Some tardigrades have great migratory capacities, and eu-tardigrade species such as Macrobiotus hufelandi and Milnesium tardigradum may be true cosmopolitan species. The eggs of Macrobiotus species have been found in air-plankton collected by airplanes at several thousand feet. In Greenland, hetero-tardigrades have been found in rainwater samples after the powerful foehn storms. It is known that Echiniscus testudo is capable of migrating with the winds from one continent to another in its anhydrobiotic stage. However, the species has never been found in Australia, so it is not a true cosmopolitan. Dispersal in marine tardigrades is lesser known, but the tidal tardigrade, Echiniscoides sigismundi, may spread with the empty exuvia of the barnacles inside of which it lives. More than a hundred eggs of this tardigrade were found on one ex-uvium from the barnacle, Semibalanus balanoides. Ships may also help to disperse marine tardigrades. One example is the subspecies of Echiniscoides sigismundi in Australia. Along the coast of eastern Australia and in the Coral Sea, the subspecies Echiniscoides sigismundi polynesiensis is found, but in Nielsen Park in Sidney Harbor, the nominate form (Echiniscoides sigis-mundi sigismundi) was found on barnacles. The nominate form was described from Northern Europe and the subspecies, E. sigismundi polynesiensis, from the island of Tiahura in the Pacific Ocean. The only explanation for the presence of the nominate form in Sidney Harbor must be that ships from Europe have carried it from Europe to Australia.

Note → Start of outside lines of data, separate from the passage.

(** Reconciliation as the specification words it: segments are replayed in
    order, a segment that would push the running total past the target is
    truncated, segments are dropped once the running total has reached the
    target, and an empty outcome is replaced by one segment spanning the
    target. *)
Fixpoint replay_spec (target total : Z) (segs : list StoryboardSegment)
    : list StoryboardSegment :=
  match segs with
  | [] => []
  | seg :: rest =>
    if target <=? total then []
    else if target <? total + duration seg
    then mkSegment (id seg) (target - total) (description seg)
         :: replay_spec target target rest
    else seg :: replay_spec target (total + duration seg) rest
  end.

Definition reconcile_spec (target now : Z) (segs : list StoryboardSegment)
    : list StoryboardSegment :=
  match replay_spec target 0 segs with
  | [] => [mkSegment (num_to_string now) target []]
  | replayed => replayed
  end.

(** The [start] and [end] values the preview callback computes. *)
Fixpoint boundaries (currentTime : Z) (segs : list StoryboardSegment)
    : list (Z * Z) :=
  match segs with
  | [] => []
  | seg :: rest =>
    (currentTime, currentTime + duration seg)
    :: boundaries (currentTime + duration seg) rest
  end.

(** Consecutive intervals: each starts where the previous one ended. *)
Fixpoint contiguous (start : Z) (bs : list (Z * Z)) : Prop :=
  match bs with
  | [] => True
  | (s, e) :: rest => s = start /\ contiguous e rest
  end.

(** One line of the preview: [`[${start}s-${end}s] ${description}`]. *)
Definition preview_line (b : Z * Z) (seg : StoryboardSegment) : jsstring :=
  lit "[" ++ num_to_string (fst b) ++ lit "s-" ++ num_to_string (snd b)
  ++ lit "s] " ++ description seg.

(** A numeral reader for the examples: decimal digits with an optional
    minus sign, on which [parseInt] returns the number written. *)
Fixpoint digits_value (acc : Z) (s : jsstring) : option Z :=
  match s with
  | [] => Some acc
  | c :: s' =>
    if ((48 <=? c) && (c <=? 57))%N
    then digits_value (10 * acc + Z.of_N (c - 48)) s'
    else None
  end.

Definition parseInt_decimal (s : jsstring) : option Z :=
  match s with
  | [] => None
  | 45%N :: (_ :: _) as ds => option_map Z.opp (digits_value 0 ds)
  | _ => digits_value 0 s
  end.

(** Every video length chosen is positive, as the three lengths on offer
    are. *)
Definition positive_targets (events : list Event) : Prop :=
  Forall (fun e => match e with
                   | EvSetDuration d _ => 0 < d
                   | _ => True
                   end) events.

(** What holds of the storyboard whatever the user does: distinct
    identifiers and a positive target; and, while storyboard mode is on,
    durations that are not negative and sum to at most the target. *)
Definition storyboard_inv (st : State) : Prop :=
  NoDup (ids (storyboardSegments st))
  /\ 0 < targetDuration st
  /\ (isStoryboardMode st = true ->
      totalSegmentDuration st <= targetDuration st
      /\ Forall (fun s => 0 <= duration s) (storyboardSegments st)).

(** A description that [trim] does not empty. *)
Definition described (s : StoryboardSegment) : Prop :=
  trim (description s) <> [].

(** ** Sample inputs *)

(** The generator hands out the identifier of the first segment again, and
    the user then types 10 into a duration field carrying it. *)
Definition colliding_edit : list Event :=
  [EvAddSegment (lit "1"); EvEditDuration (lit "1") (lit "10")].

(** The generator hands out the identifier of the first segment again, and
    the user then removes a segment carrying it. *)
Definition colliding_removal : list Event :=
  [EvAddSegment (lit "1"); EvRemoveSegment (lit "1")].

(** A session with distinct identifiers. *)
Definition sample_session : list Event :=
  [EvToggleMode 1700000000000;
   EvAddSegment (lit "k3j9x2a");
   EvEditDuration (lit "k3j9x2a") (lit "9");
   EvEditDescription (lit "1") (lit "A");
   EvRemoveSegment (lit "1");
   EvSetDuration 15 1700000000001].

Definition sample_edits : list Event :=
  [EvAddSegment (lit "k3j9x2a"); EvEditDuration (lit "k3j9x2a") (lit "9")].

(** One segment filling the target whose description is a single space. *)
Definition blank_description_state : State :=
  mkState true edit [mkSegment (lit "1") 10 (lit " ")] [] 10 None.

(** Segments of 4 and 6 seconds described "A" and "B", target 10. *)
Definition two_scene_state : State :=
  mkState true edit
    [mkSegment (lit "1") 4 (lit "A"); mkSegment (lit "2") 6 (lit "B")]
    [] 10 None.

End Storyboard.

(* ===================================================================== *)
(** * The remote API client ([services/apiService.ts])                    *)
(* ===================================================================== *)

Module ApiService.

Local Open Scope io_scope.

(** ** Parsed JSON *)

(** A value produced by [JSON.parse]; [number] is the host's number type.
    An object lists its own properties, one entry per key. *)
Inductive json (number : Type) : Type :=
| JNull
| JBool (b : bool)
| JNum (n : number)
| JStr (s : jsstring)
| JArr (items : list (json number))
| JObj (members : list (jsstring * json number)).

Arguments JNull {number}.
Arguments JBool {number} b.
Arguments JNum {number} n.
Arguments JStr {number} s.
Arguments JArr {number} items.
Arguments JObj {number} members.

(** What the program takes from its host (browser and engine). *)
Class Host := {
  number : Type;
  (** a number is truthy unless it is zero *)
  number_truthy : number -> bool;
  (** [String(v)] for a parsed value that is not a string *)
  String_of : json number -> result jsstring;
  (** [JSON.parse]; it throws a [SyntaxError] on malformed text *)
  JSON_parse : jsstring -> result (json number);
  (** [JSON.stringify] *)
  JSON_stringify : json number -> jsstring;
  (** [atob]; it throws on text that is not base64 *)
  atob : jsstring -> result jsstring;
  (** the [TypeError] raised by reading property [k] of [null] *)
  null_access : jsstring -> JsError
}.

Section WithHost.

Context {host : Host}.

Abbreviation jsonv := (json number).

(** A JavaScript value that came out of parsed JSON: [None] is [undefined]. *)
Definition jsval := option jsonv.

Definition truthy (v : jsval) : bool :=
  match v with
  | None => false
  | Some JNull => false
  | Some (JBool b) => b
  | Some (JNum n) => number_truthy n
  | Some (JStr s) => truthy_str s
  | Some (JArr _) => true
  | Some (JObj _) => true
  end.

Fixpoint lookup (k : jsstring) (members : list (jsstring * jsonv)) : jsval :=
  match members with
  | [] => None
  | (k', v) :: rest => if str_eqb k' k then Some v else lookup k rest
  end.

(** [v?.k] for a property name [k] that is neither an index nor [length]:
    only objects have such a property. *)
Definition get_opt (v : jsval) (k : jsstring) : jsval :=
  match v with
  | Some (JObj members) => lookup k members
  | _ => None
  end.

(** [v.k]: reading a property of [null] throws. *)
Definition get (v : jsonv) (k : jsstring) : result jsval :=
  match v with
  | JNull => Throw (null_access k)
  | _ => Ok (get_opt (Some v) k)
  end.

(** [v?.[0]] *)
Definition get_opt_0 (v : jsval) : jsval :=
  match v with
  | Some (JArr items) => nth_error items 0
  | Some (JStr (c :: _)) => Some (JStr [c])
  | Some (JObj members) => lookup (lit "0") members
  | _ => None
  end.

(** [String(v)], the conversion [new Error(v)] applies to its argument. *)
Definition ToString (v : jsonv) : result jsstring :=
  match v with
  | JStr s => Ok s
  | _ => String_of v
  end.

(** ** HTTP *)

(** A [Blob]: its bytes and its [type] attribute. *)
Record Blob := mkBlob {
  bytes : list N;
  blob_type : jsstring
}.

(** ASCII lower case of a code unit. *)
Definition ascii_lower (c : N) : N :=
  if ((65 <=? c) && (c <=? 90))%N then (c + 32)%N else c.

(** The characters U+0020 to U+007E. *)
Definition printable (c : N) : bool := ((32 <=? c) && (c <=? 126))%N.

(** [new Blob([u8arr], { type })]: the constructor keeps the type in ASCII
    lower case, and keeps no type at all when the option holds a character
    outside U+0020 to U+007E. *)
Definition new_Blob (u8arr : list N) (type : jsstring) : Blob :=
  mkBlob u8arr (if forallb printable type then map ascii_lower type else []).

Inductive FormValue :=
| FText (s : jsstring)
| FBlob (b : Blob) (filename : jsstring).

(** [FormData]: the entries in the order of the [append] calls. *)
Definition FormData := list (jsstring * FormValue).

Inductive Body :=
| NoBody
| TextBody (s : jsstring)
| FormBody (f : FormData).

Record Request := mkRequest {
  url : jsstring;
  method : jsstring;
  headers : list (jsstring * jsstring);
  body : Body
}.

Record Response := mkResponse {
  status : Z;
  text : jsstring
}.

(** [response.ok]: the status is in the range 200-299. *)
Definition ok (r : Response) : bool := (200 <=? status r) && (status r <=? 299).

(** [response.json()] *)
Definition response_json (r : Response) : io jsonv := lift (JSON_parse (text r)).

Fixpoint strip_leading_slashes (s : jsstring) : jsstring :=
  match s with
  | c :: s' => if (c =? 47)%N then strip_leading_slashes s' else s
  | [] => []
  end.

Definition buildUrl (base endpoint : jsstring) : jsstring :=
  rev (strip_leading_slashes (rev base)) ++ lit "/" ++ strip_leading_slashes endpoint.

Many species of tardigrades are not cosmopolitan. Species found in hot or warm springs may be endemic. The meso-tardigrade, Thermozodium esakii, discovered in a hot sulfur spring in Nagasaki, was only found on one occasion, and may be extinct now. The very aberrant eutardigrade, Eohypsibius nadjae, was described from a cold mud volcano from west Greenland. Later, it was found in cold springs in the Faroe Islands and in the northern part of Italy. This unique species may be an Arctic relict that survived in cold springs. Several genera of Heterotardigrada show the old Gondwana (South America, Southern Africa, India, Antarctica, Australia, and New Zealand) distribution.